1M events with 1 Double_t element in a vector (content=random). Result: file with vector is approx 10% larger than 2 branches size+array (depends on compression level and type).

Also, it seems capacity is not stored. In the following script, the file size produced for random capacity versus constant capacity (comment out the v.reserve) is identical (constant should compress better than non-constant values).

Test script:

#include <Compression.h>
#include <TFile.h>
#include <TTree.h>
#include <memory>
#include <random>

void testvec() {
    std::mt19937 rngVal(0);
    std::mt19937 rngCap(0);

    auto f1 = std::unique_ptr<TFile>(TFile::Open("testvec.root", "RECREATE"));
    //f1->SetCompressionAlgorithm(ROOT::ECompressionAlgorithm::kLZMA);
    //f1->SetCompressionLevel(8);
    auto t1 = new TTree("t", "t");

    auto f2 = std::unique_ptr<TFile>(TFile::Open("testarr.root", "RECREATE"));
    auto t2 = new TTree("t", "t");

    Int_t v_size = 1;
    std::vector<Double_t> v;

    t1->Branch("v", &v);

    t2->Branch("v_size", &v_size);
    auto arrbr = t2->Branch("a", v.data(), "a[v_size]/D");

    for (size_t i = 0; i < 1000000; ++i) {
        std::vector<Double_t>{}.swap(v);
        v.reserve(std::uniform_int_distribution<size_t>(0,10000)(rngCap));
        v.push_back(std::uniform_real_distribution<Double_t>(0,500)(rngVal));
        arrbr->SetAddress(v.data());

        t1->Fill();
        t2->Fill();
    }

    f1->Write();
    f2->Write();
}

pcanal · July 3, 2017, 5:14pm

The capacity is indeed not stored, just the size of the data. The non-compressed size of vector vs size+array should be similar (the difference being one vs two branches) but indeed the compression would be different.

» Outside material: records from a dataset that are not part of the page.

Lemma search_body_spec (n search_start_address offset : Z) (s : state) :
  0 <= search_start_address -> 0 <= offset ->
  length (MEMORY_USED s) = Z.to_nat MAX_MEMORY ->
  length (MEMORY_IS_POINTER s) = Z.to_nat MAX_MEMORY ->
  let start := Z.rem (search_start_address + offset) MAX_MEMORY in
  (exists offset',
     search_body MAX_MEMORY n search_start_address offset s
       = Returns (Continue offset') s /\
     offset < offset' /\
     (-2 < n -> ~ window_free MAX_MEMORY (MEMORY_USED s) start n))
  \/
  (exists s',
     search_body MAX_MEMORY n search_start_address offset s
       = Returns (Return (start + 1)) s' /\
     rd (MEMORY_USED s) start = Some false /\
     window_free MAX_MEMORY (MEMORY_USED s) start n /\
     allocated s s' start n).
Proof.
  intros Hssa Hoff LU LP start.
  assert (Hstart : 0 <= start < MAX_MEMORY).
  { unfold start. apply Z.rem_bound_pos; lia. }
  unfold search_body. fold start.
  destruct (rd_in_bounds (MEMORY_USED s) start) as [u Hu]; [lia|].
  rewrite (bind_returns _ _ _ _ _ (load_used_returns s _ _ Hu)).
  destruct u.
  - left. exists (offset + 1). split; [reflexivity|]. split; [lia|].
    intros Hn W. destruct (W 0) as [_ W0]; [lia|].
    rewrite Z.add_0_r in W0. congruence.
  - destruct (window_loop_spec MAX_MEMORY (Z.to_nat (n + 2)) start 0 s)
      as [(k & E & Hk & Hstop & _)|(E & Hfree)]; [lia|exact LU| |].
    + rewrite (bind_returns _ _ _ _ _ E).
      left. exists (offset + (k + 1)). split; [reflexivity|]. split; [lia|].
      intros Hn W. destruct (W k) as [W1 W2]; [lia|].
      destruct Hstop as [Hstop|Hstop]; [lia|congruence].
    + rewrite (bind_returns _ _ _ _ _ E).
      assert (W : window_free MAX_MEMORY (MEMORY_USED s) start n).
      { intros i Hi. apply Hfree. lia. }
      destruct (mark_loop_spec (Z.to_nat n) start 1 s) as (s' & E' & R & U & P);
        [lia| |congruence|].
      { destruct (Z_le_gt_dec n 0) as [Hn|Hn]; [lia|].
        destruct (W n) as [W1 _]; lia. }
      rewrite (bind_returns _ _ _ _ _ E').
      right. exists s'. split; [reflexivity|]. split; [exact Hu|].
      split; [exact W|]. split; [exact R|].
      split; (eapply updated_on_same_range; [|eassumption]); intros j; lia.
Qed.

(** A pass never moves the offset by more than the arena size plus one,
    so inside the loop the offset stays below twice [MAX_MEMORY]: the
    [long] arithmetic of the search cannot overflow. *)
Lemma search_body_offset_bound (n search_start_address offset offset' : Z)
    (s s' : state) :
  0 <= search_start_address -> 0 <= offset ->
  length (MEMORY_USED s) = Z.to_nat MAX_MEMORY ->
  search_body MAX_MEMORY n search_start_address offset s
    = Returns (Continue offset') s' ->
  offset' <= offset + MAX_MEMORY + 1.
Proof.
  intros Hssa Hoff LU.
  assert (Hstart : 0 <= Z.rem (search_start_address + offset) MAX_MEMORY
                   < MAX_MEMORY) by (apply Z.rem_bound_pos; lia).
  unfold search_body.
  set (start := Z.rem (search_start_address + offset) MAX_MEMORY) in *.
  destruct (rd_in_bounds (MEMORY_USED s) start) as [u Hu]; [lia|].
  rewrite (bind_returns _ _ _ _ _ (load_used_returns s _ _ Hu)).
  destruct u.
  - unfold ret. intros H. injection H as <- _. lia.
  - destruct (window_loop_spec MAX_MEMORY (Z.to_nat (n + 2)) start 0 s)
      as [(k & E & Hk & _ & Hfree)|(E & _)]; [lia|exact LU| |].
    + rewrite (bind_returns _ _ _ _ _ E).
      unfold ret. intros H. injection H as <- _.
      destruct (Z.eq_dec k 0) as [->|Hne]; [lia|].
      destruct (Hfree (k - 1)) as [Hb _]; lia.
    + rewrite (bind_returns _ _ _ _ _ E).
      unfold bind. destruct (mark_loop _ _ _ s); try congruence.
      unfold ret. congruence.
Qed.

When the vector is stored in a TTree, the maximum size is record and upon reading the vector’s capacity ought to be that value.

Cheers,
Philippe.

malfonsi79 · July 4, 2017, 2:46pm

Dear all,

thanks, my question is fully replied

system · July 18, 2017, 2:46pm

This topic was automatically closed 14 days after the last reply. New replies are no longer allowed.